Tu relación con el exprés es, por lo tanto, de antes de nacer.
Muy comentado fue, años más tarde, lo que le ocurrió a tu padre un día que se le pegaron las sábanas. Tenía que trabajar en Ujo y le despertó el pitido del exprés al pasar frente al pueblo, en lo alto, al otro lado del río, unos metros antes de que la vía inicie un giro de ciento ochenta grados que termina en la estación. Ese giro le llevaba al exprés dos minutos. En ese tiempo, tu padre, en calzoncillos y con la ropa en la mano, se presentó corriendo en la estación, pero el exprés no lo perdió y no consta que fuera acusado de escándalo público. Aquella anécdota fue muy comentada durante años pero seguramente no quedará ya ningún testigo vivo que la pueda recordar.
Durante tu infancia el exprés que iba para Madrid era un tren que veías muy pocas veces. A esas horas tú ya estabas en la cama. Solo coincidías con él cuando venía la familia de La Romía que vivía en Ávila o en Madrid y se quedaban en tu casa hasta la hora del tren.

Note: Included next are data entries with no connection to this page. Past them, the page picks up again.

(* ===== verification/Ranges.v ===== *)
(** * Ranges: statement ranges and the statement under the cursor ([sql.rs]).

    [split_sql_statement_ranges_with_options] cuts the text of the editor into
    statements that remember where they stand; [find_statement_at_cursor] picks
    the one to run.  The sources count bytes; here positions count characters,
    the UTF-8 offset of a position being the [byte_len] of the text before it.
    The loop is a zipper: [before] is the text already read, so [sql[..i]].
    Slicing [sql[start..end]] with [end < start] panics, which is the outcome
    [Panics]. *)

From S2P Require Import Prelude DbTypes Dialect Lexis MysqlRoutine TSqlFlow PlSql Splitter Scanner.
Import SqlDialectProfile.

Record SqlStatementRange : Set := mk_range { range_text : text; range_start : nat; range_end : nat }.

(** ** The bounds of a statement *)

(** [tdsql_mysql::leading_directive_start]: a comment on the line of the
    statement, or [/*proxy*/] anywhere right before it, belongs to it. *)
Definition leading_directive_start (statement : text) (executable_start : nat) : option nat :=
  if length statement <? executable_start then None
  else
    let prefix := take executable_start statement in
    let line_start := length (drop_while (fun c => negb ((c =? cr)%N || (c =? nl)%N)) (rev prefix)) in
    let line_prefix := drop line_start prefix in
    let trimmed_line_start := trim_start line_prefix in
    if starts_with [slash; star] trimmed_line_start && ends_with [star; slash] (trim_end trimmed_line_start)
    then Some (line_start + length line_prefix - length trimmed_line_start)
    else
      let trimmed_prefix := trim_end prefix in
      if ends_with %"/*proxy*/" trimmed_prefix then Some (length trimmed_prefix - 9) else None.

Definition executable_sql_bounds (statement : text) (o : SqlParsingOptions.t) : option (nat * nat) :=
  let trimmed := trim_end statement in
  let executable := leading_executable_sql_with_options trimmed o in
  if is_empty executable then None
  else
    let executable_start := length trimmed - length executable in
    let start :=
      if preserves_tdsql_leading_directives (SqlParsingOptions.profile o)
      then from_option id executable_start (leading_directive_start trimmed executable_start)
      else executable_start in
    Some (start, length trimmed).

(** [push_statement_range(ranges, sql, start, end, options)] on [start] and the
    slice [sql[start..end]]: the range it pushes. *)
Definition push_statement_range (o : SqlParsingOptions.t) (start : nat) (slice : text) : list SqlStatementRange :=
  match executable_sql_bounds slice o with
  | None => []
  | Some (relative_start, relative_end) =>
      let text := drop relative_start (take relative_end slice) in
      if is_empty text then [] else [mk_range text (start + relative_start) (start + relative_end)]
  end.

(** [oracle_q_quote_end] on the text after the quote: the characters consumed. *)
Definition oracle_q_quote_len (rest : text) : option nat :=
  match rest with
  | opening :: content =>
      match oracle_q_quote_closer opening with
      | Some closer =>
          match after_first [closer; squote] content with
          | Some later => Some (length rest - length later)
          | None => None
          end
      | None => None
      end
  | [] => None
  end.

(** [is_on_delimiter_line(sql, range_start, index, options)] on the slice
    [sql[range_start..index]]. *)
Definition is_on_delimiter_line (slice : text) (o : SqlParsingOptions.t) : bool :=
  let line := trim_start (last_line slice) in
  (9 <=? length line)
  && eq_ignore_ascii_case (take 9 line) %"delimiter"
  && negb (has_executable_sql_with_options (trim (before_last_line slice)) o).

(** ** The loop over the text *)

Module StatementRanges.

Record t : Set := mk {
  before : text;
  start : nat;
  in_single_quote : bool;
  single_quote_escape_string : bool;
  in_double_quote : bool;
  in_backtick : bool;
  in_line_comment : bool;
  block_comment_depth : nat;
  dollar_quote_tag : option text;
  custom_delimiter : option text;
  postgres_dollar_quoted_routine : bool;
  oracle_block : OraclePlSqlBlockTracker.t;
  oracle_block_start : nat
}.

Definition init : t :=
  mk [] 0 false false false false false 0 None None false OraclePlSqlBlockTracker.default 0.

Definition set_quotes (single escape double back : bool) (s : t) : t :=
  mk (before s) (start s) single escape double back (in_line_comment s) (block_comment_depth s)
     (dollar_quote_tag s) (custom_delimiter s) (postgres_dollar_quoted_routine s) (oracle_block s) (oracle_block_start s).
Definition set_comments (line : bool) (depth : nat) (s : t) : t :=
  mk (before s) (start s) (in_single_quote s) (single_quote_escape_string s) (in_double_quote s) (in_backtick s)
     line depth (dollar_quote_tag s) (custom_delimiter s) (postgres_dollar_quoted_routine s) (oracle_block s)
     (oracle_block_start s).
Definition set_dollar (tag : option text) (routine : bool) (s : t) : t :=
  mk (before s) (start s) (in_single_quote s) (single_quote_escape_string s) (in_double_quote s) (in_backtick s)
     (in_line_comment s) (block_comment_depth s) tag (custom_delimiter s) routine (oracle_block s) (oracle_block_start s).
Definition set_delimiter (d : option text) (s : t) : t :=
  mk (before s) (start s) (in_single_quote s) (single_quote_escape_string s) (in_double_quote s) (in_backtick s)
     (in_line_comment s) (block_comment_depth s) (dollar_quote_tag s) d (postgres_dollar_quoted_routine s)
     (oracle_block s) (oracle_block_start s).
Definition set_oracle (tr : OraclePlSqlBlockTracker.t) (block_start : nat) (s : t) : t :=
  mk (before s) (start s) (in_single_quote s) (single_quote_escape_string s) (in_double_quote s) (in_backtick s)
     (in_line_comment s) (block_comment_depth s) (dollar_quote_tag s) (custom_delimiter s)
     (postgres_dollar_quoted_routine s) tr block_start.
Definition set_start (n : nat) (s : t) : t :=
  mk (before s) n (in_single_quote s) (single_quote_escape_string s) (in_double_quote s) (in_backtick s)
     (in_line_comment s) (block_comment_depth s) (dollar_quote_tag s) (custom_delimiter s)
     (postgres_dollar_quoted_routine s) (oracle_block s) (oracle_block_start s).
Definition advance (read : text) (s : t) : t :=
  mk (before s ++ read) (start s) (in_single_quote s) (single_quote_escape_string s) (in_double_quote s) (in_backtick s)
     (in_line_comment s) (block_comment_depth s) (dollar_quote_tag s) (custom_delimiter s)
     (postgres_dollar_quoted_routine s) (oracle_block s) (oracle_block_start s).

Más tarde sería el tren en el que viajabas a Madrid. Era el tren más barato. Para viajar en el Electrotrén (electrotrén debe ser una palabra difícil de pronunciar porque en tu familia alguien dice todavía EL ECTO, y así lo llamas tú de coña: voy a LECTO) había que pagar “el suplemento de lujo” así que era obligado el viaje en el exprés y en segunda a casa de la familia, que todavía te tocó el turismo familiar.
Luego, durante la mili, sería el tren que utilizabas a la ida o a la vuelta en los meses infaustos que pasaste en Valladolid o en los felices de León.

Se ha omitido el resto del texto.